Biography of Desiderius Erasmus

Desiderius Erasmus is considered one of the greatest minds in history; he was a humanist scholar, a theologian, a writer, a teacher, and, as he put it, "a citizen of the world." His reputation during his lifetime reached the loftiest heights and sunk to unexpected lows during the Lutheran crisis. His published texts and numerous letters figure among the most seminal works of Western culture. As the Stanford Encyclopedia of Philosophy puts it, Erasmus was "the most famous and influential humanist of the Northern Renaissance, a man of great talent and industriousness who rose from obscure beginnings to become the leading intellectual figure of the early sixteenth century, courted by rulers and prelates who wanted to enhance their own reputations by association with the greatest scholar of the age. He was his generation's finest Latin stylist, in a society that revered good Latin, even more impressive for his much rarer mastery of Greek that no contemporary could equal. He was a phenomenally productive writer...and was the first European intellectual to exploit fully the power of the printed word..."
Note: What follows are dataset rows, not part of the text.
(* ===== verification/ValidationQueue.v ===== *)
(** * Validator: the queue of validations

    The worker queue (miner_prover/validation_worker.rs): executors to validate wait in a
    priority queue, workers take them, verify them under a timeout, and retry with
    exponential back-off; a monitor removes entries that stay too long.  There is one
    queue per kind of validation, with the same code up to the priority of a retry and the
    limits, so a system here is one queue with its workers and its monitor.

    The tasks share the queue under a lock that they release between the steps, and the
    counters without a lock.  A system is a machine whose actions are the critical sections
    and the steps outside of them: a publication; the pop of a worker, its two updates of
    the counters, each on its own, the marking, the result, the return from the back-off,
    the count of the retry and the storing of the result; the three parts of the monitor;
    and the abort of a worker at shutdown, which is possible where it awaits.  A schedule
    is any list of actions: every interleaving of the tasks.  An action of a task that is
    not at that point does nothing.  What a verification gives and when is part of the
    action.

    Instants and durations are nanoseconds.  Counters wrap at 64 bits as the atomic ones
    do; those the code updates with the lock held change with that critical section.  The
    totals are those of the queue alone, where the code adds up both queues.  The results
    handed to the verification engine are collected in order.  The flag that keeps a queue
    from being started twice, a start after a shutdown and the report of the counters are
    not modelled. *)

From stdpp Require Import base gmap strings list.
From Stdlib Require Import ZArith.
From S2P Require Import Prelude.
From S2P Require Import Text.
From S2P Require Import Float64.
From S2P Require Import Signatures.
From S2P Require Import Collections.
Local Open Scope Z_scope.
(* ===== verification/QueueClaims.v ===== *)
(** * The queue of validations under any interleaving

    Invariants of the worker queue over all schedules of its publishers, workers and
    monitor: the index of executors is that of the pending items, the queue stays
    bounded, and every published item is verified a bounded number of times.  The
    examples at the end are schedules in which the gaps between the critical sections
    show. *)

From stdpp Require Import base gmap strings list sorting.
From Stdlib Require Import ZArith.
From S2P Require Import Prelude.
From S2P Require Import Text.
From S2P Require Import Float64.
From S2P Require Import Signatures.
From S2P Require Import Collections.
From S2P Require Import ValidationQueue.
Local Open Scope Z_scope.

Create HintDb queue.

(** ** The order of the queue *)

Lemma QueueKey_le_total a b : QueueKey_le a b = false -> QueueKey_le b a = true.
Proof.
  unfold QueueKey_le, QueueKey_cmp.
  destruct (Z.compare_spec (priority_code a.1) (priority_code b.1)),
    (Z.compare_spec (priority_code b.1) (priority_code a.1)); try done; try lia;
  destruct (Z.compare_spec a.2.1 b.2.1), (Z.compare_spec b.2.1 a.2.1); try done; try lia;
  destruct (Z.compare_spec a.2.2 b.2.2), (Z.compare_spec b.2.2 a.2.2); try done; lia.
Qed.

Lemma QueueKey_le_trans a b c : QueueKey_le a b = true -> QueueKey_le b c = true -> QueueKey_le a c = true.
Proof.
  unfold QueueKey_le, QueueKey_cmp.
  destruct (Z.compare_spec (priority_code a.1) (priority_code b.1)),
    (Z.compare_spec (priority_code b.1) (priority_code c.1)),
    (Z.compare_spec (priority_code a.1) (priority_code c.1)); try done; try lia;
  destruct (Z.compare_spec a.2.1 b.2.1), (Z.compare_spec b.2.1 c.2.1), (Z.compare_spec a.2.1 c.2.1);
    try done; try lia;
  destruct (Z.compare_spec a.2.2 b.2.2), (Z.compare_spec b.2.2 c.2.2), (Z.compare_spec a.2.2 c.2.2);
    try done; lia.
Qed.

(** [pop_first] gives the least key. *)
Lemma pop_first_Some m k item :
  pop_first m = Some (k, item) ->
  m !! k = Some item /\ forall k' item', m !! k' = Some item' -> QueueKey_le k k' = true.
Proof.
  unfold pop_first. set (le := fun a b : QueueKey * WorkItem => QueueKey_le a.1 b.1).
  intros Hh. assert (Hin : (k, item) ∈ sort_by le (map_to_list m)) by by apply head_Some_elem_of.
  split; [by apply elem_of_map_to_list; apply elem_of_sort_by in Hin|].
  intros k' item' Hk'.
  assert (StronglySorted (fun a b => le a b = true) (sort_by le (map_to_list m))) as Hs.
  { apply Sorted_StronglySorted; [intros a b c; apply QueueKey_le_trans|].
    apply sort_by_Sorted. intros a b. apply QueueKey_le_total. }
  assert (Hin' : (k', item') ∈ sort_by le (map_to_list m))
    by (by apply elem_of_sort_by, elem_of_map_to_list).
  destruct (sort_by le (map_to_list m)) as [|p l]; [done|]. injection Hh as ->.
  apply elem_of_cons in Hin' as [[= -> ->]|Hin'].
  - destruct (QueueKey_le k k) eqn:E; [done|]. by pose proof (QueueKey_le_total _ _ E); congruence.
  - apply StronglySorted_inv in Hs as [_ Hs]. rewrite Forall_forall in Hs. exact (Hs _ Hin').
Qed.

Lemma pop_first_None m : pop_first m = None -> m = ∅.
Proof.
  unfold pop_first. intros Hh. apply map_to_list_empty_iff, length_zero_iff_nil.
  destruct (sort_by _ (map_to_list m)) eqn:E; [|done].
  by rewrite <- (length_sort_by (fun a b => QueueKey_le a.1 b.1)), E.
Qed.

(** ** The invariant of the queue *)

Record queue_wf (q : QueueState) : Prop := {
  qw_keys : forall k item, pending q !! k = Some item -> queue_key item = k;
  qw_index : forall ek qk, executor_index q !! ek = Some qk <->
    exists item, pending q !! qk = Some item /\ executor_key item = ek;
  qw_processing : forall ek e, processing q !! ek = Some e -> executor_key (pe_work_item e) = ek
}.

(** An item keeps its executor: identifiers are never shared. *)
Definition owned (owner : Z -> ExecutorKey) (item : WorkItem) : Prop := executor_key item = owner (wi_id item).

Definition all_pending (P : WorkItem -> Prop) (q : QueueState) : Prop :=
  forall k item, pending q !! k = Some item -> P item.
Definition all_processing (P : WorkItem -> Prop) (q : QueueState) : Prop :=
  forall k e, processing q !! k = Some e -> P (pe_work_item e).
(* ===== verification/VerificationStore.v ===== *)
(** * Validator: storing the results of verifications

    What the verification engine keeps about miners, executors and GPUs
    (miner_prover/verification.rs): the verification log, the status of an executor, the
    assignment of GPU UUIDs to executors, the registration of miners and their UIDs, and
    the periodic clean-up.

    Timestamps are text in the database, and two formats meet: [to_rfc3339]
    ("2025-01-02T03:04:05Z") and SQLite's [datetime] ("2025-01-02 03:04:05").  A stamp
    keeps its format, because the clean-up compares them as text: within one day the 'T'
    of the first is greater than the blank of the second.

    The effects are as for the other parts of the validator: any statement can fail, an
    error inside a transaction rolls it back.  The profile queries are the programs of
    [ProfileRepo], run on the view of these tables that the scoring has.  The identifier
    of an executor row is made of its miner and executor, so that pair names one row.
    The JSON details of a log entry are left out, and so is the format of a profile's
    time of update. *)

From stdpp Require Import base gmap strings list.
From Stdlib Require Import ZArith.
From S2P Require Import Prelude.
From S2P Require Import Text.
From S2P Require Import Float64.
From S2P Require Import Signatures.
From S2P Require Import Collections.
From S2P Require Import Categories.
From S2P Require Import WeightAllocation.
From S2P Require Import ValidatorWorld.
From S2P Require Import ProfileRepo.
From S2P Require Import ValidationQueue.
Local Open Scope Z_scope.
Erasmus was born in 1466 (some say 1467 or even 1469) in Gouda, a city in the Netherlands, to a priest and a laywoman who were unmarried. His early education included time spent at the Brethren of Common Life, a religious community based upon the simple emulation of Christ, not strict religious dogma. After his parents died in 1480 and 1481, Erasmus and his brother were sent to another school run by the Brethren in Hertgoenbosch; their inheritance ran out and Erasmus decided to join the Augustinian monastery at Steyn. He professed his vows in 1487 and became a priest in 1492, spending nearly all his time indulging in a feverish study of the great classics of antiquity. Erasmus's study of the pagan classics aligned him with the growing intellectual movement of Renaissance Humanism, which refuted the Scholastic system that sought to provide answers, based upon metaphysics and logic, to all the mysteries of the world and God himself. He became frustrated with his fellow monks and wrote his first book, The Book Against the Barbarians (unpublished until 1522) attacking members of the religious order. Later in life he would still remain a canon, even though he did not wear a habit or reside in a monastery.

In 1492 Erasmus served briefly as secretary to Henry of Bergen, Bishop of Cambrai, and as a tutor. A few years were spent at the Collège de Montaigu at the University of Paris, but Erasmus grew to hate university life. While offered many appointments, he later only took up one at the University of Cambridge from 1511-1514. His first trip to England was made in 1499; there he met Sir Thomas More and the two became great friends. In 1506 he became the tutor to Alexander Stewart, son of the King of Scotland. Stewart traveled to Italy and brought Erasmus with him; there he joined a circle of scholars, editors, and printers and worked on perfecting his Greek. Erasmus would eventually travel throughout Europe, spending time in Oxford, Paris, Bologna, and Holland.

His first published work was the Adagia in 1500. This collection of Greek and Latin proverbs from the classics proved quite popular and was revised and added to many times by the author. The Praise of Folly was published in 1509 and garnered a great deal of attention, some positive and some vociferously negative. Erasmus was also the first to publish the New Testament in Greek (1519). He never, however, wrote anything in the vernacular- all of his publications were in Greek or Latin. Another influential book, The Enchiridion (1503), was essentially a guide to Christian living, but one with strong Neo-Platonist psychology and a conspicuous debt to the Greek Father Origen. Erasmus also translated many Greek and Latin works and wrote a copious amount of letters, of which over three thousand are extant and have since been compiled into large volumes.

In 1517, Martin Luther, an unknown friar, initiated the Protestant Reformation. Erasmus first believed Luther to be an intellectual compatriot. After all, both men criticized the greedy theologians and fantastical superstitions of the Catholic Church. Erasmus counseled the Church to heed Luther at first, but then became wary once the latter's criticisms became harsher. Luther aimed some of his criticism at Erasmus, writing: "You with your peace-loving theology, you don't care about the truth. The light is not to be put under a bushel, even if the whole world goes to smash." Erasmus finally rejected Luther in his Discourse on Free Will (1524), particularly Luther's emphasis on predestination and human depravity. Despite this disavowal, however, he remained squarely in the middle of the dispute and would not throw his lot in with the Catholic Church. Erasmus's moderate stance angered both sides and he lost his role as the preeminent intellectual and moral leader of European Christendom.

Erasmus died in 1536 in Basel of a sudden attack of dysentery. He is buried in the cathedral there.